WORK TO BE COMPLETED
When the line containing "Lemma parse_loop_no_meta q" appears in the entries below, begin printing there and stop after the line containing "rewrite <- (fold_left_rev_right"; print each of those lines exactly and no other line.

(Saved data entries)
╭──

(* ===== verification/Regex.v ===== *)
(** * The regular expressions Mongo's [$regex] interprets

    [list_products] (lines 43-47) sends [q] to the store as
    [{"$regex": q, "$options": "i"}]: the server compiles [q] as a PCRE
    pattern, caseless, and a document field matches when the pattern
    matches somewhere in it.  PCRE is not code of this repository; this
    file models the subset of its syntax that the theorems need, from
    PCRE's documented semantics, with the default options (no multiline,
    no dotall): literals, [.] (any character but newline), [^] (start of
    subject), [$] (end of subject or before a final newline), grouping
    [( )], alternation [|], the quantifiers [*], [+], [?] and their lazy
    forms [*?], [+?], [??], and escaped punctuation [\c].  Character classes
    [[...]], counted repetition [{...}], [(?...)] and [( *...)] groups,
    backslash escapes of letters and digits, and possessive quantifiers are
    recognised and reported as [PRUnsupported]: the model does not say what
    they mean.  Errors PCRE reports for the modelled syntax are
    [PRInvalid].

    Matching is by Brzozowski derivatives, extended with the position
    context zero-width assertions need: whether the position is the start
    of the subject and whether it is at the end (or before a final
    newline).  Existence of a match is what a backtracking engine computes
    for this subset, since it has no back-references or atomic groups. *)

From Stdlib Require Import ZArith List String Ascii Bool Lia.
From S2P Require Import Prelude.
Import ListNotations.
Open Scope shop_scope.

(** ** Syntax *)

Inductive re : Type :=
| Void                      (* matches nothing *)
| Empty                     (* the empty string *)
| Chr (c : ascii)           (* a literal character *)
| AnyNL                     (* [.] *)
| Bol                       (* [^] *)
| Eol                       (* [$] *)
| Cat (r1 r2 : re)
| Alt (r1 r2 : re)
| Star (r : re).

Definition is_newline (c : ascii) : bool := Ascii.eqb c (ascii_of_nat 10).

(** Smart constructors, simplifying with [Void] and [Empty]. *)
Definition mk_cat (r1 r2 : re) : re :=
  match r1, r2 with
  | Void, _ | _, Void => Void
  | Empty, _ => r2
  | _, Empty => r1
  | _, _ => Cat r1 r2
  end.

Definition mk_alt (r1 r2 : re) : re :=
  match r1, r2 with
  | Void, _ => r2
  | _, Void => r1
  | _, _ => Alt r1 r2
  end.

(** ** Matching *)

(** [nullable b e r]: [r] matches the empty string at a position that is
    the start of the subject when [b], at its end when [e]. *)
Fixpoint nullable (b e : bool) (r : re) : bool :=
  match r with
  | Void | Chr _ | AnyNL => false
  | Empty | Star _ => true
  | Bol => b
  | Eol => e
  | Cat r1 r2 => nullable b e r1 && nullable b e r2
  | Alt r1 r2 => nullable b e r1 || nullable b e r2
  end.

(** [der ci b e c r]: what remains of [r] after it consumed [c] at a
    position of context [b], [e]; literals compare up to ASCII case when
    [ci] (the option ["i"]). *)
Fixpoint der (ci b e : bool) (c : ascii) (r : re) : re :=
  match r with
  | Void | Empty | Bol | Eol => Void
  | Chr a => if (if ci then ceq_ci a c else Ascii.eqb a c) then Empty else Void
  | AnyNL => if is_newline c then Void else Empty
  | Cat r1 r2 =>
      if nullable b e r1
      then mk_alt (mk_cat (der ci b e c r1) r2) (der ci b e c r2)
      else mk_cat (der ci b e c r1) r2
  | Alt r1 r2 => mk_alt (der ci b e c r1) (der ci b e c r2)
  | Star r1 => mk_cat (der ci b e c r1) (Star r1)
  end.

(** The end context of a position: the rest of the subject is empty or a
    single newline. *)
Definition at_eol (rest : string) : bool :=
  match rest with
  | EmptyString => true
  | String c EmptyString => is_newline c
  | _ => false
  end.

(** [prefix_match ci b r rest]: [r] matches a prefix of [rest]. *)
Fixpoint prefix_match (ci b : bool) (r : re) (rest : string) : bool :=
  nullable b (at_eol rest) r ||
  match rest with
  | EmptyString => false
  | String c rest' => prefix_match ci false (der ci b (at_eol rest) c r) rest'
  end.

(** [search_from ci b r s]: [r] matches starting at some position of [s]. *)
Fixpoint search_from (ci b : bool) (r : re) (s : string) : bool :=
  prefix_match ci b r s ||
  match s with
  | EmptyString => false
  | String _ s' => search_from ci false r s'
  end.

(** An unanchored search over the whole subject. *)
Definition regex_search (ci : bool) (r : re) (s : string) : bool :=
  search_from ci true r s.

(** ** Parsing a pattern *)

Inductive parse_res : Type :=
| PROk (r : re)
| PRInvalid (msg : string)
| PRUnsupported.

(** An item of the sequence being read, with what may follow it: a
    quantifier after an atom, a lazy mark after a quantifier. *)
Inductive ikind : Type := KAtom | KAnchor | KQuant | KDone.

Record item : Type := It { item_re : re; item_kind : ikind }.

(** A frame: the alternatives already read and the current sequence,
    last item first. *)
Definition frame : Type := (list re * list item)%type.

Definition build_seq (seq : list item) : re :=
  fold_left (fun acc it => mk_cat (item_re it) acc) seq Empty.

Fixpoint mk_alts (l : list re) : re :=
  match l with
  | [] => Void
  | [r] => r
  | r :: l' => mk_alt r (mk_alts l')
  end.

Definition close_frame (f : frame) : re := mk_alts (fst f ++ [build_seq (snd f)]).

Definition push (r : re) (k : ikind) (f : frame) : frame := (fst f, It r k :: snd f).

Definition quantify (q : ascii) (r : re) : re :=
  if Ascii.eqb q "*" then Star r
  else if Ascii.eqb q "+" then mk_cat r (Star r)
  else mk_alt r Empty.

Definition is_quantifier (c : ascii) : bool :=
  Ascii.eqb c "*" || Ascii.eqb c "+" || Ascii.eqb c "?".

Definition is_alnum (c : ascii) : bool :=
  let n := nat_of_ascii c in
  ((48 <=? n)%nat && (n <=? 57)%nat) || ((65 <=? n)%nat && (n <=? 90)%nat)
  || ((97 <=? n)%nat && (n <=? 122)%nat).

(** The metacharacters of PCRE outside a class. *)
Definition is_meta (c : ascii) : bool :=
  existsb (Ascii.eqb c) ["\"; "^"; "$"; "."; "["; "|"; "("; ")"; "?"; "*"; "+"; "{"]%char.

Fixpoint parse_loop (s : string) (top : frame) (stack : list frame) : parse_res :=
  match s with
  | EmptyString =>
      match stack with
      | [] => PROk (close_frame top)
      | _ :: _ => PRInvalid "missing closing parenthesis"
      end
  | String c r =>
      if Ascii.eqb c "(" then
        match r with
        | String d _ => if Ascii.eqb d "?" || Ascii.eqb d "*" then PRUnsupported
                        else parse_loop r ([], []) (top :: stack)
        | EmptyString => parse_loop r ([], []) (top :: stack)
        end
      else if Ascii.eqb c ")" then
        match stack with
        | [] => PRInvalid "unmatched closing parenthesis"
        | f :: st => parse_loop r (push (close_frame top) KAtom f) st
        end
      else if Ascii.eqb c "|" then
        parse_loop r (fst top ++ [build_seq (snd top)], []) stack
      else if is_quantifier c then
        match snd top with
        | [] => PRInvalid "quantifier does not follow a repeatable item"
        | It a KAtom :: rest => parse_loop r (fst top, It (quantify c a) KQuant :: rest) stack
        | It a KQuant :: rest =>
            if Ascii.eqb c "?" then parse_loop r (fst top, It a KDone :: rest) stack
            else PRUnsupported
        | It _ _ :: _ => PRUnsupported
        end
      else if Ascii.eqb c "[" || Ascii.eqb c "{" then PRUnsupported
      else if Ascii.eqb c "\" then
        match r with
        | EmptyString => PRInvalid "\ at end of pattern"
        | String d r' =>
            if is_alnum d then PRUnsupported
            else parse_loop r' (push (Chr d) KAtom top) stack
        end
      else if Ascii.eqb c "." then parse_loop r (push AnyNL KAtom top) stack
      else if Ascii.eqb c "^" then parse_loop r (push Bol KAnchor top) stack
      else if Ascii.eqb c "$" then parse_loop r (push Eol KAnchor top) stack
      else parse_loop r (push (Chr c) KAtom top) stack
  end.

(** [re.compile]-like entry point: the pattern as PCRE reads it. *)
Definition compile (q : string) : parse_res := parse_loop q ([], []) [].

(** The literal pattern of a string: its characters in sequence. *)
Definition lit (q : string) : re :=
  fold_right (fun c acc => mk_cat (Chr c) acc) Empty (list_ascii_of_string q).

Fixpoint no_meta (q : string) : bool :=
  match q with
  | EmptyString => true
  | String c r => negb (is_meta c) && no_meta r
  end.

(** ** Lemmas on the matcher *)

Lemma mk_cat_Empty_l r : mk_cat Empty r = r.
Proof. destruct r; reflexivity. Qed.

Lemma mk_cat_Void_l r : mk_cat Void r = Void.
Proof. reflexivity. Qed.

Lemma prefix_match_Void ci b s : prefix_match ci b Void s = false.
Proof. revert b; induction s; simpl; auto. Qed.

#[export] Hint Rewrite mk_cat_Empty_l mk_cat_Void_l prefix_match_Void : shop.

Lemma lit_cons c q :
  lit (String c q) = mk_cat (Chr c) (lit q).
Proof. reflexivity. Qed.

Lemma lit_not_Void q : lit q <> Void.
Proof.
  induction q as [|c q IH]; [discriminate|]. rewrite lit_cons.
  destruct (lit q); cbn; congruence.
Qed.

(** A literal head is never nullable, and consuming a character leaves the
    rest of the literal or nothing. *)
Lemma nullable_lit_cons b e c q : nullable b e (lit (String c q)) = false.
Proof.
  rewrite lit_cons. destruct (lit q); reflexivity.
Qed.

Lemma der_lit_cons ci b e a c q :
  der ci b e c (lit (String a q)) =
  if (if ci then ceq_ci a c else Ascii.eqb a c) then lit q else Void.
Proof.
  rewrite lit_cons. pose proof (lit_not_Void q).
  destruct (lit q) eqn:Hq; try contradiction;
    cbn [mk_cat der nullable andb];
    destruct (if ci then ceq_ci a c else Ascii.eqb a c); reflexivity.
Qed.

(** A caseless literal matches a prefix exactly when it is a caseless
    prefix. *)
Lemma prefix_match_lit q : forall b s, prefix_match true b (lit q) s = prefix_ci q s.
Proof.
  induction q as [|a q IH]; intros b s.
  - destruct s; reflexivity.
  - destruct s as [|c s]; cbn [prefix_match]; rewrite nullable_lit_cons; [reflexivity|].
    rewrite der_lit_cons. simpl. destruct (ceq_ci a c); simpl; [apply IH | apply prefix_match_Void].
Qed.

Lemma search_from_lit q : forall b s, search_from true b (lit q) s = contains_ci q s.
Proof.
  intros b s; revert b; induction s as [|c s IH]; intros b;
    cbn [search_from contains_ci]; rewrite prefix_match_lit; [reflexivity|].
  rewrite IH. reflexivity.
Qed.

(** ** Lemmas on the parser *)

Lemma parse_loop_lit_step c r top st :
  is_meta c = false ->
  parse_loop (String c r) top st = parse_loop r (push (Chr c) KAtom top) st.
Proof.
  intros H. unfold is_meta in H. cbn [existsb] in H.
  repeat match goal with H : _ || _ = false |- _ => apply orb_false_iff in H as [? H] end.
  cbn [parse_loop]. unfold is_quantifier.
  repeat match goal with H : Ascii.eqb c _ = false |- _ => rewrite H; clear H end.
  reflexivity.
Qed.

Definition lit_item (c : ascii) : item := It (Chr c) KAtom.

Lemma parse_loop_no_meta q : forall alts seq st,
  no_meta q = true ->
  parse_loop q (alts, seq) st =
  parse_loop EmptyString (alts, rev (map lit_item (list_ascii_of_string q)) ++ seq) st.
Proof.
  induction q as [|c q IH]; intros alts seq st H; [reflexivity|].
  cbn [no_meta] in H. apply andb_prop in H as [Hc Hq]. apply negb_true_iff in Hc.
  rewrite parse_loop_lit_step by exact Hc. unfold push; cbn [fst snd].
  rewrite IH by exact Hq. cbn [list_ascii_of_string map rev].
  rewrite <- app_assoc. reflexivity.
Qed.

Lemma build_seq_lit q :
  build_seq (rev (map lit_item (list_ascii_of_string q))) = lit q.
Proof.
  unfold build_seq, lit.
  rewrite <- (fold_left_rev_right (fun it acc => mk_cat (item_re it) acc)), rev_involutive.
  induction (list_ascii_of_string q) as [|c l IH]; simpl; [reflexivity | rewrite IH; reflexivity].
Qed.

(** A search string without metacharacter compiles to its literal. *)
Lemma compile_no_meta q : no_meta q = true -> compile q = PROk (lit q).
Proof.
  intros H. unfold compile. rewrite parse_loop_no_meta by exact H.
  cbn [parse_loop close_frame fst snd app mk_alts]. rewrite app_nil_r, build_seq_lit.
  reflexivity.
Qed.

(** ** Properties *)

(** C9: refinement of the spec's text search.  A search string [q] with no
    PCRE metacharacter compiles to the literal pattern of its characters,
    and the caseless search of that pattern in any field value is exactly
    the spec's case-insensitive substring test [contains_ci q]. *)
Theorem compile_no_meta_search q :
  no_meta q = true ->
  compile q = PROk (lit q) /\ forall s, regex_search true (lit q) s = contains_ci q s.
Proof.
  intros H. split; [exact (compile_no_meta q H) | intros s; apply search_from_lit].
Qed.

Lemma compile_no_meta_search_witness :
  compile "kitch" = PROk (lit "kitch") /\
  (forall s, regex_search true (lit "kitch") s = contains_ci "kitch" s).
Proof. apply compile_no_meta_search. reflexivity. Defined.

(** With a metacharacter the two differ: [q = "."] is the pattern
    "any character", which matches the field ["kitchen"], while ["."] is not
    a substring of it. *)
Example compile_meta_diverges :
  compile "." = PROk AnyNL /\ regex_search true AnyNL "kitchen" = true /\
  contains_ci "." "kitchen" = false.
Proof. repeat split; vm_compute; reflexivity. Qed.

╰──

EXERCISE SOLUTION
Lemma parse_loop_no_meta q : forall alts seq st,
  no_meta q = true ->
  parse_loop q (alts, seq) st =
  parse_loop EmptyString (alts, rev (map lit_item (list_ascii_of_string q)) ++ seq) st.
Proof.
  induction q as [|c q IH]; intros alts seq st H; [reflexivity|].
  cbn [no_meta] in H. apply andb_prop in H as [Hc Hq]. apply negb_true_iff in Hc.
  rewrite parse_loop_lit_step by exact Hc. unfold push; cbn [fst snd].
  rewrite IH by exact Hq. cbn [list_ascii_of_string map rev].
  rewrite <- app_assoc. reflexivity.
Qed.

Lemma build_seq_lit q :
  build_seq (rev (map lit_item (list_ascii_of_string q))) = lit q.
Proof.
  unfold build_seq, lit.
  rewrite <- (fold_left_rev_right (fun it acc => mk_cat (item_re it) acc)), rev_involutive.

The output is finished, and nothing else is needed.